In the world of cricket, Pakistanis have a complicated relationship with India. It is a rivalry steeped in history, politics, and passion that transcends the boundary rope. But our relationship with New Zealand? That is something else entirely. It is pure, uncomplicated love.

Whenever the Black Caps take the field against the Men in Blue, something magical happens across Pakistan. Millions of television sets switch on. From the tea stalls of Karachi to the rooftops of Peshawar, from the university hostels in Islamabad to the drawing rooms of Lahore, Pakistani cricket fans unite behind one cause: watching India lose. We cheer for Kane Williamson (or now, Daryl Mitchell) like they are our own brothers. We analyze every ball, celebrate every wicket, and suffer every dropped catch as if it were our own team out there.

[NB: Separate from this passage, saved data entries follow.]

Definition exec_args (spec : Spec) (resultPath : string) : list string :=
  ["--timeout-ms"; Itoa (timeout_of spec `quot` 1000000); "--result"; resultPath] ++
  (if (0 <? S_Memory spec)%Z then ["--as-bytes"; Itoa (S_Memory spec)] else []) ++
  (if S_NetNone spec then ["--net"; "none"] else []) ++ "--" :: S_Args spec.

Section run.
  Context `{ResultJSON} (environ : list string) (exe wd : option string).
  (** [os.CreateTemp]'s name, and the process with its output and error *)
  Context (tmp : string) (process : string → list string → os.tree → string * option string * os.tree).

(** What the result file and the process's error say. *)
Definition read_result (raw : option string) (out : string) (err : option string) : Result * option string :=
  match raw with
  | None =>
      (zeroResult, Some (match err with
                         | Some e => "nexec: " +:+ e +:+ ": " +:+ TrimSpace out
                         | None => "nexec: result"
                         end))
  | Some raw =>
      match result_of_json raw with
      | Err e => (zeroResult, Some ("nexec: result json: " +:+ e))
      | Ok res =>
          (res, if (executor.Rs_error res != "") && negb (executor.Rs_timed_out res)
                then Some ("nexec: " +:+ executor.Rs_error res) else None)
      end
  end.
(** X14.  The telescope number is written with at least three
    characters and can always be read back from them.  A number that is
    not negative is written with decimal digits only; the numbers 0 to
    999 take exactly three of them; from 100 on the text is the decimal
    numeral of the number itself, without padding and with nothing cut
    off. *)
Theorem format_03d_width (z : Z) :
  (3 <= String.length (Str.format_03d z))%nat
  /\ Str.parse_Z (Str.format_03d z) = Some z
  /\ (0 <= z -> Str.is_digits (Str.format_03d z) = true)
  /\ (0 <= z < 1000 -> String.length (Str.format_03d z) = 3%nat)
  /\ (100 <= z -> Str.format_03d z = Str.digits (Z.to_N z)).
Proof.
  split; [|split; [apply parse_format_03d|split; [|split]]].
  - destruct z as [|p|p]; unfold Str.format_03d.
    + apply length_zfill.
    + apply length_zfill.
    + change (3 <= S (String.length (Str.zfill 2 (Str.digits (N.pos p)))))%nat.
      pose proof (length_zfill 2 (Str.digits (N.pos p))). lia.
  - intros Hz. destruct z as [|p|p]; [| |lia];
      unfold Str.format_03d, Str.zfill, Str.digits;
      rewrite is_digits_zeros_append; apply is_digits_uint.
  - intros Hz.
    assert (Hall : forallb
              (fun n => Nat.eqb (String.length (Str.format_03d (Z.of_nat n))) 3)
              (seq 0 1000) = true) by (vm_compute; reflexivity).
    rewrite forallb_forall in Hall.
    specialize (Hall (Z.to_nat z)).
    rewrite Z2Nat.id in Hall by lia.
    apply Nat.eqb_eq, Hall, in_seq. lia.
  - intros Hz. destruct z as [|p|p]; [lia| |lia].
    unfold Str.format_03d. apply zfill_long, digits_length. simpl. lia.
Qed.

(** ** The properties at work on the demo observatory *)

Lemma second_pass_runs_iff_demo :
  Demo.first_pass (stats_calculator Demo.tool) (Demo.table_of 2) 2
                  (dl1a_column_name Demo.cfg) = Ok Demo.s1
  /\ let calls :=
       second_pass_calls
         (events_during
            (start_one Demo.first_pass Demo.second_pass Demo.cfg Demo.tool 2
                       (Demo.table_of 2)) Demo.w0) in
     (calls <> [] <->
        chunk_shift (stats_calculator Demo.tool) <> None
        /\ Exists (fun r => is_valid r = false) Demo.s1)
     /\ (calls <> [] ->
         calls = [(Demo.table_of 2, is_valid_data Demo.s1, 2,
                   dl1a_column_name Demo.cfg)]).
Proof.
  split; [reflexivity|].
  apply (second_pass_runs_iff Demo.first_pass Demo.second_pass Demo.cfg
           Demo.tool 2 (Demo.table_of 2) Demo.w0 Demo.s1).
  reflexivity.
Defined.

Lemma demo_s1_invalid : Exists (fun r => is_valid r = false) Demo.s1.
Proof. apply Exists_cons_tl, Exists_cons_hd. reflexivity. Defined.

Lemma demo_s2_invalid : Exists (fun r => is_valid r = false) Demo.s2.
Proof. apply Exists_cons_hd. reflexivity. Defined.
Definition op_div_s (v : t) (rhs : T) : result t :=
  match div (x v) rhs with
  | Err e => Err e
  | Ok x' =>
      match div (y v) rhs with
      | Err e => Err e
      | Ok y' =>
          match div (z v) rhs with
          | Err e => Err e
          | Ok z' =>
              Ok (mk x' y' z')
          end
      end
  end.

Definition op_add_assign_s (rhs : T) : M t retval :=
  upd_x (fun a => Ok (add a rhs)) ;;
  upd_y (fun a => Ok (add a rhs)) ;;
  upd_z (fun a => Ok (add a rhs)) ;;
  ret RetVoid.

Definition op_sub_assign_s (rhs : T) : M t retval :=
  upd_x (fun a => Ok (sub a rhs)) ;;
  upd_y (fun a => Ok (sub a rhs)) ;;
  upd_z (fun a => Ok (sub a rhs)) ;;
  ret RetVoid.

Definition op_mul_assign_s (rhs : T) : M t retval :=
  upd_x (fun a => Ok (mul a rhs)) ;;
  upd_y (fun a => Ok (mul a rhs)) ;;
  upd_z (fun a => Ok (mul a rhs)) ;;
  ret RetVoid.

Definition op_div_assign_s (rhs : T) : M t retval :=
  upd_x (fun a => div a rhs) ;;
  upd_y (fun a => div a rhs) ;;
  upd_z (fun a => div a rhs) ;;
  ret RetVoid.

Definition normalize : M t unit :=
  v <- this ;;
  let len := length v in
  if is_zero len then ret tt
  else
    rhs <- lift (of_double len) ;;
    op_div_assign_s rhs ;;
    ret tt.

(** [normalized() const]; [length()] is const here. *)
Definition normalized : M t t :=
  checked (call_on_this Const length_qualifier)
    (v <- this ;;
     let len := length v in
     if is_zero len then ret ctor0
     else
       a <- lift (of_double (PrimFloat.div (to_double (x v)) len)) ;;
       b <- lift (of_double (PrimFloat.div (to_double (y v)) len)) ;;
       c <- lift (of_double (PrimFloat.div (to_double (z v)) len)) ;;
       ret (ctor3 a b c)).

Definition cross (v v' : t) : t :=
  mk (sub (mul (y v) (z v')) (mul (z v) (y v')))
     (sub (mul (z v) (x v')) (mul (x v) (z v')))
     (sub (mul (x v) (y v')) (mul (y v) (x v'))).

Definition dot (v w : t) : float :=
  to_double (add (add (mul (x v) (x w)) (mul (y v) (y w))) (mul (z v) (z w))).

Context {L : Literal T}.

(** [reflect(const Vec3<T> normal)]: [*this -= normal * 2 * dot(normal);].
    Both products are [operator*(T)]: the literal and then the [double]
    returned by [dot] are converted to [T]. *)
Definition reflect (normal : t) : M t unit :=
  v <- this ;;
  k <- lift (of_double (dot v normal)) ;;
  op_sub_assign (op_mul_s (op_mul_s normal (of_int 2)) k) ;;
  ret tt.

(** [reflected(const Vec3<T> normal) const]:
    [return *this - normal * 2 * dot(normal);]. *)
Definition reflected (v normal : t) : result t :=
  match of_double (dot v normal) with
  | Ok k => Ok (op_sub v (op_mul_s (op_mul_s normal (of_int 2)) k))
  | Err e => Err e
  end.

End Class.
Arguments t T : clear implicits.
End Vec3.

(** ** Vec4 *)

Module Vec4.
Section Class.
Context {T : Type} {N : Numeric T}.

(** The anonymous union: [x]/[y]/[z]/[w], [r]/[g]/[b]/[a], [s]/[t]/[p]/[q]
    and [v[4]] name the same four elements. *)
Record t : Type := mk { x : T; y : T; z : T; w : T }.

(** Constructors [Vec4()], [explicit Vec4(T val)] and the component list. *)
Definition ctor0 : t := mk zero zero zero zero.
Definition ctor1 (val : T) : t := mk val val val val.
Definition ctor4 (x0 y0 z0 w0 : T) : t := mk x0 y0 z0 w0.

(** [x op= e], ... on the receiver. *)
Definition upd_x (f : T -> result T) : M t unit :=
  v <- this ;; a <- lift (f (x v)) ;; put (mk a (y v) (z v) (w v)).

Definition upd_y (f : T -> result T) : M t unit :=
  v <- this ;; a <- lift (f (y v)) ;; put (mk (x v) a (z v) (w v)).

Definition upd_z (f : T -> result T) : M t unit :=
  v <- this ;; a <- lift (f (z v)) ;; put (mk (x v) (y v) a (w v)).

Definition upd_w (f : T -> result T) : M t unit :=
  v <- this ;; a <- lift (f (w v)) ;; put (mk (x v) (y v) (z v) a).

(** [inline double length() const]. *)
Definition length (v : t) : float :=
  sqrt_d
    (add (add (add (mul (x v) (x v)) (mul (y v) (y v))) (mul (z v) (z v)))
         (mul (w v) (w v))).

Definition length_qualifier : qualifier := Const.

Definition op_neg (v : t) : t := mk (neg (x v)) (neg (y v)) (neg (z v)) (neg (w v)).

Definition op_add (v rhs : t) : t :=
  mk (add (x v) (x rhs))
     (add (y v) (y rhs))
     (add (z v) (z rhs))
     (add (w v) (w rhs)).

Definition op_sub (v rhs : t) : t :=
  mk (sub (x v) (x rhs))
     (sub (y v) (y rhs))
     (sub (z v) (z rhs))
     (sub (w v) (w rhs)).

Definition op_mul (v rhs : t) : t :=
  mk (mul (x v) (x rhs))
     (mul (y v) (y rhs))
     (mul (z v) (z rhs))
     (mul (w v) (w rhs)).

Definition op_div (v : t) (rhs : t) : result t :=
  match div (x v) (x rhs) with
  | Err e => Err e
  | Ok x' =>
      match div (y v) (y rhs) with
      | Err e => Err e
      | Ok y' =>
          match div (z v) (z rhs) with
          | Err e => Err e
          | Ok z' =>
              match div (w v) (w rhs) with
              | Err e => Err e
              | Ok w' =>
                  Ok (mk x' y' z' w')
              end
          end
      end
  end.

Definition op_add_assign (rhs : t) : M t retval :=
  upd_x (fun a => Ok (add a (x rhs))) ;;
  upd_y (fun a => Ok (add a (y rhs))) ;;
  upd_z (fun a => Ok (add a (z rhs))) ;;
  upd_w (fun a => Ok (add a (w rhs))) ;;
  ret RetVoid.

Definition op_sub_assign (rhs : t) : M t retval :=
  upd_x (fun a => Ok (sub a (x rhs))) ;;
  upd_y (fun a => Ok (sub a (y rhs))) ;;
  upd_z (fun a => Ok (sub a (z rhs))) ;;
  upd_w (fun a => Ok (sub a (w rhs))) ;;
  ret RetVoid.

Definition op_mul_assign (rhs : t) : M t retval :=
  upd_x (fun a => Ok (mul a (x rhs))) ;;
  upd_y (fun a => Ok (mul a (y rhs))) ;;
  upd_z (fun a => Ok (mul a (z rhs))) ;;
  upd_w (fun a => Ok (mul a (w rhs))) ;;
  ret RetVoid.

Definition op_div_assign (rhs : t) : M t retval :=
  upd_x (fun a => div a (x rhs)) ;;
  upd_y (fun a => div a (y rhs)) ;;
  upd_z (fun a => div a (z rhs)) ;;
  upd_w (fun a => div a (w rhs)) ;;
  ret RetVoid.

Definition op_add_s (v : t) (rhs : T) : t :=
  mk (add (x v) rhs) (add (y v) rhs) (add (z v) rhs) (add (w v) rhs).

Definition op_sub_s (v : t) (rhs : T) : t :=
  mk (sub (x v) rhs) (sub (y v) rhs) (sub (z v) rhs) (sub (w v) rhs).

Definition op_mul_s (v : t) (rhs : T) : t :=
  mk (mul (x v) rhs) (mul (y v) rhs) (mul (z v) rhs) (mul (w v) rhs).

Definition op_div_s (v : t) (rhs : T) : result t :=
  match div (x v) rhs with
  | Err e => Err e
  | Ok x' =>
      match div (y v) rhs with
      | Err e => Err e
      | Ok y' =>
          match div (z v) rhs with
          | Err e => Err e
          | Ok z' =>
              match div (w v) rhs with
              | Err e => Err e
              | Ok w' =>
                  Ok (mk x' y' z' w')
              end
          end
      end
  end.

Definition op_add_assign_s (rhs : T) : M t retval :=
  upd_x (fun a => Ok (add a rhs)) ;;
  upd_y (fun a => Ok (add a rhs)) ;;
  upd_z (fun a => Ok (add a rhs)) ;;
  upd_w (fun a => Ok (add a rhs)) ;;
  ret RetVoid.

Definition op_sub_assign_s (rhs : T) : M t retval :=
  upd_x (fun a => Ok (sub a rhs)) ;;
  upd_y (fun a => Ok (sub a rhs)) ;;
  upd_z (fun a => Ok (sub a rhs)) ;;
  upd_w (fun a => Ok (sub a rhs)) ;;
  ret RetVoid.

Definition op_mul_assign_s (rhs : T) : M t retval :=
  upd_x (fun a => Ok (mul a rhs)) ;;
  upd_y (fun a => Ok (mul a rhs)) ;;
  upd_z (fun a => Ok (mul a rhs)) ;;
  upd_w (fun a => Ok (mul a rhs)) ;;
  ret RetVoid.

Definition op_div_assign_s (rhs : T) : M t retval :=
  upd_x (fun a => div a rhs) ;;
  upd_y (fun a => div a rhs) ;;
  upd_z (fun a => div a rhs) ;;
  upd_w (fun a => div a rhs) ;;
  ret RetVoid.

Definition normalize : M t unit :=
  v <- this ;;
  let len := length v in
  if is_zero len then ret tt
  else
    rhs <- lift (of_double len) ;;
    op_div_assign_s rhs ;;
    ret tt.

(** [Vec4<T>{e}] where [e] is the value of a call expression: a copy of
    the vector a returned reference designates; nothing when the call has
    type [void]. *)
Definition ctor_from (r : retval) : M t t :=
  match r with
  | RetSelf => this
  | RetVoid => fail VoidOperand
  end.

(** [inline void operator/=(T rhs)]: the declared return type and
    qualifier. *)
Definition op_div_assign_s_returns : retval := RetVoid.
Definition op_div_assign_s_qualifier : qualifier := NonConst.

(** [normalized() const]: past the guard the body is
    [return Vec4<T>{*this /= len};].  The initialiser is a call of
    [operator/=(T)], of type void, made on the const [*this]. *)
Definition normalized : M t t :=
  checked (call_on_this Const length_qualifier)
    (checked (initialiser op_div_assign_s_returns)
       (checked (call_on_this Const op_div_assign_s_qualifier)
          (v <- this ;;
           let len := length v in
           if is_zero len then ret ctor0
           else
             rhs <- lift (of_double len) ;;
             r <- op_div_assign_s rhs ;;
             ctor_from r))).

The recent ODI and Test series in 2026 has reignited this beautiful feeling with fresh fuel. New Zealand once again showed why they are the kryptonite to India's Superman. Here is the view from Lahore — and from every Pakistani heart — on why this rivalry matters and why the Kiwis hold such a special place in our cricketing souls.


👻 1. The Ghosts of Manchester (2019) — The Night India Died

If you ask any Pakistani cricket fan what their favourite non-Pakistan match is, 90% will say the same thing without hesitation: "2019 World Cup Semi-Final."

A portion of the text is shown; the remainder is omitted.